Between 1986 and 2000 Portugal was a net recipient of tens of billions in EU development funds which, critics say, were not always put to best use in modernising Portugal’s economy away from non-productive traditional industries and towards new technology-based companies. Instead the most visible improvements to Portugal’s economy in these years dominated by the PSD Ánibal Cavaco Silva governments were an extensive motorway network and advanced Automatic Teller Machines.

The devaluation ‘crutch’

In dos Santos’ opinion, what Portugal should have done between 1986 when it joined the European Union, and particularly in the 10 year run-up to signing up to the single currency in 1999, was to focus on productivity through innovation and cost cutting to gain competitiveness.
“When we were unable to do this in the past, our lack of productivity was offset or corrected by devaluing the currency, but his only served to impoverish the country compared to overseas competitors, devaluing Portuguese labour,” said the former Finance minister.
And continued: “We got stuck in a Catch 22 of being competitive through low salaries and impoverishment. If we invest in the levers of productivity, we will become competitive, and at the same time improve revenues through greater efficiency, price quality ratios in overseas markets, and thereby generate more income for the Portuguese”, he said.

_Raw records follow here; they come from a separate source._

(** Whatever setters were called, in whatever order, each getter returns the value of the
    last call of its own setter, and the status reports these values. *)
Theorem status_reports_latest now ops m : let m' := foldl put m ops in
  let state := latest (λ o, if o is PutState s _ then Some s else None) ops (sm_GetState m) in
  let term := latest (λ o, if o is PutTerm t then Some t else None) ops (GetCurrentTerm m) in
  let voted := latest (λ o, if o is PutVoted c then Some c else None) ops (GetVotedFor m) in
  let commit := latest (λ o, if o is PutCommit i then Some i else None) ops (GetCommitIndex m) in
  let applied := latest (λ o, if o is PutApplied i then Some i else None) ops (GetLastApplied m) in
  let snapIndex := latest (λ o, if o is PutSnapIndex i then Some i else None) ops (GetLastSnapshotIndex m) in
  let snapTerm := latest (λ o, if o is PutSnapTerm t then Some t else None) ops (GetLastSnapshotTerm m) in
  sm_GetState m' = state ∧ GetCurrentTerm m' = term ∧ GetVotedFor m' = voted ∧ GetCommitIndex m' = commit ∧
  GetLastApplied m' = applied ∧ GetLastSnapshotIndex m' = snapIndex ∧ GetLastSnapshotTerm m' = snapTerm ∧
  sm_GetStatus now m' =
    {[ "state_duration" := VString (Duration_String (Since now (sm_stateChangedAt m'))); "state" := VString (NodeState_String state); "current_term" := VInt term; "voted_for" := VString voted;
       "commit_index" := VInt commit; "last_applied" := VInt applied; "last_snapshot_index" := VInt snapIndex;
       "last_snapshot_term" := VInt snapTerm ]}.
Proof.
  cbv zeta. match goal with |- ?A ∧ ?B ∧ ?C ∧ ?D ∧ ?E ∧ ?F ∧ ?G ∧ _ => assert (A ∧ B ∧ C ∧ D ∧ E ∧ F ∧ G) as H end.
  { induction ops as [|o ops IH] using rev_ind; [done|]. rewrite foldl_app, !latest_snoc. destruct IH as (? & ? & ? & ? & ? & ? & ?).
    by destruct o; cbn [foldl put]; split_and!. }
  destruct H as (<- & <- & <- & <- & <- & <- & <-). by split_and!.
Qed.

(** ** The peers *)

(** A member of a printed map. *)
Definition member (k : string) (v : value) : option value :=
  match v with VMap l => snd <$> find (λ kv, String.eqb kv.1 k) l | _ => None end.

Section peers.
Context `{!ClockText, !JsonText, !TimeText, !RaftCluster}.

(** A manager after any calls: every peer is kept under its own ID. *)
Definition named (rm : ReplicationManager) : Prop := map_Forall (λ id p, pi_ID p = id) (rm_peers rm).

Inductive rm_step : ReplicationManager → ReplicationManager → Prop :=
  | rm_node c rm : rm_step rm (rm_SetRaftNode c rm)
  | rm_add now id addr voter rm : rm_step rm (AddPeer now id addr voter rm).1
  | rm_remove id rm : rm_step rm (RemovePeer id rm).1
  | rm_contact now id i t rm : rm_step rm (UpdatePeerContact now id i t rm)
  | rm_unhealthy id rm : rm_step rm (MarkPeerUnhealthy id rm).

Lemma named_step rm rm' : named rm → rm_step rm rm' → named rm'.
Proof.
  unfold named. intros Hn Hs. destruct Hs; [done|..];
    unfold AddPeer, RemovePeer, UpdatePeerContact, MarkPeerUnhealthy; repeat case_match; cbn; try done.
  1: by apply map_Forall_insert_2.
  1: by apply map_Forall_delete.
  all: apply map_Forall_insert_2; [cbn; eapply (map_Forall_lookup_1 _ _ _ _ Hn); eassumption|done].
Qed.

Lemma named_reachable rm : rtc rm_step NewReplicationManager rm → named rm.
Proof.
  intros Hr. assert (named NewReplicationManager) as Hn by apply map_Forall_empty.
  induction Hr as [|a b c Hab _ IH]; [done|]. apply IH. by eapply named_step.
Qed.

(** In whatever order the map is visited, the status lists every peer exactly once, with
    its health and lag as [GetPeerInfo] returns them, and nothing else. *)
Theorem status_lists_peers rm order : rtc rm_step NewReplicationManager rm → order ≡ₚ map_to_list (rm_peers rm) →
  ∃ l, rm_GetStatus order rm !! "peers" = Some (VSlice l) ∧ NoDup (map (member "id") l) ∧
    ∀ id healthy lg, (∃ v, v ∈ l ∧ member "id" v = Some (VString id) ∧ member "is_healthy" v = Some (VBool healthy) ∧
        member "replication_lag" v = Some (VInt lg)) ↔
      ∃ p, GetPeerInfo id rm = Ok p ∧ pi_IsHealthy p = healthy ∧ pi_ReplicationLag p = lg.
Proof.
  intros Hr%named_reachable Ho. eexists. split; [reflexivity|].
  assert (∀ id p, (id, p) ∈ order ↔ rm_peers rm !! id = Some p) as Hin by (intros id p; rewrite Ho; apply elem_of_map_to_list).
  split.
  - rewrite map_map. replace (map _ order) with (map (λ id, Some (VString id)) order.*1).
    + assert (Inj (=) (=) (λ id, Some (VString id))) by by intros ? ? [= ->].
      apply (NoDup_fmap_2 (λ id, Some (VString id))). rewrite Ho. apply NoDup_fst_map_to_list.
    + rewrite map_map. apply map_ext_in. intros [id p] Hi%list_elem_of_In%Hin. cbn. by rewrite (map_Forall_lookup_1 _ _ _ _ Hr Hi).
  - intros id healthy lg. unfold GetPeerInfo. split.
    + intros (v & ([id' p] & -> & Hi%Hin)%list_elem_of_fmap & [= <-] & [= <-] & [= <-]). exists p.
      rewrite (map_Forall_lookup_1 _ _ _ _ Hr Hi). by rewrite Hi.
    + intros (p & Hp & <- & <-). destruct (rm_peers rm !! id) as [p'|] eqn:Hi; [|done]. injection Hp as ->.
      exists (VMap (peer_status p)). split; [|by rewrite <- (map_Forall_lookup_1 _ _ _ _ Hr Hi)].
      apply list_elem_of_fmap. exists (id, p). split; [done|by apply Hin].
Qed.
End peers.

(** ** The snapshot store *)

(** [GetSnapshotInfo] answers one entry per snapshot the library lists, and nothing for a
    store that cannot list.  [DeleteOldSnapshots] deletes nothing, however many snapshots
    there are and however few are to be kept: it reports success and the list is the
    same afterwards. *)
Theorem DeleteOldSnapshots_keeps_all l retain sm : let sm1 := SetSnapshotStore (FileStore (Ok l)) sm in
  GetSnapshotInfo sm1 = Ok (map snapshot_info l) ∧
  let '(sm2, said, err) := DeleteOldSnapshots retain sm1 in
  err = None ∧ is_Some said ∧ GetSnapshotInfo sm2 = Ok (map snapshot_info l).
Proof. cbn. split_and!; [done|done|by eexists|done]. Qed.

(** * Instances *)

Section witnesses.
#[local] Instance st_clock : ClockText := Sprintf_int.
#[local] Existing Instance tree_text.
#[local] Existing Instance tree_time.
#[local] Existing Instance toy_cluster.

Definition st_rm : ReplicationManager := (AddPeer 8 "q" "h:2" true (AddPeer 8 "p" "h:1" true ex_rm).1).1.
Definition st_order : list (string * PeerInfo) := reverse (map_to_list (rm_peers st_rm)).

Lemma status_lists_peers_witness :
  ∃ l, rm_GetStatus st_order st_rm !! "peers" = Some (VSlice l) ∧ NoDup (map (member "id") l) ∧
    ∀ id healthy lg, (∃ v, v ∈ l ∧ member "id" v = Some (VString id) ∧ member "is_healthy" v = Some (VBool healthy) ∧
        member "replication_lag" v = Some (VInt lg)) ↔
      ∃ p, GetPeerInfo id st_rm = Ok p ∧ pi_IsHealthy p = healthy ∧ pi_ReplicationLag p = lg.
Proof.
  apply (status_lists_peers st_rm st_order).
  - eapply rtc_l; [apply (rm_node ex_cluster)|]. eapply rtc_l; [apply (rm_add 8 "p" "h:1" true)|].
    apply rtc_once, (rm_add 8 "q" "h:2" true).
  - apply reverse_Permutation.
Defined.
End witnesses.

Fernando Teixeira dos Santos recently published a book entitled ‘Times Change, the Challenges Remain in which he’ admits that the government he was an integral part of did not “sufficiently deal with” the sovereign debt crisis that Portugal faced in 2010 and 2011 and which led to the collapse of his government and resulted in Portugal being forced to go cap-in-hand to a troika of international financial lenders for a €78Bn bailout.
At the ICPT he freely admitted that a more conservative and less socialist remedy might have served Portugal better.
“Portugal’s structural problems affected how our economy functions and undermined it, making it a liability when faced with international crises”, he said.
“An example was the financial and sovereign debt crisis between 2008 to 2013 which hit Portugal hard because we already had an economy which was fragile and did no inspire much confidence in the international financial and lending markets”, he admitted.
And added: “For decades Portugal has had an external deficit, in terms of import/export, and ignoring three years during World War II when Portugal ran a surplus because of the export of tungsten, we have always run a deficit in trade terms.”
However, since 2012 to date, Portugal’s company focus on exports meant that it has enjoyed a more favourable overseas trade balance, and this is something that could help Portugal turn the page.
Questions such as innovation and technological progress, the effective functioning of the markets, good organisation and models of management of institutions, company sophistication, the streamlining of regulatory frameworks in economic management, reductions in the bureaucracy and tax burdens as well as digitalisation are all factors, he says, that affect the efficiency of the productive system and the productivity of the Portuguese economy.
However, he stressed that digitising outdated processes that don’t work effectively would not change Portugal’s efficiency and profitability.
“We have to reinvent processes both at company and services levels. Digitalisation is not just computers and IT, we have to reinvent these processes. We can’t be improving and modernising systems that were already bad, the challenge of digital transition both at company and public entity levels, means innovating processes and services which are provided to citizens”, said the economist Fernando Teixeira dos Santos.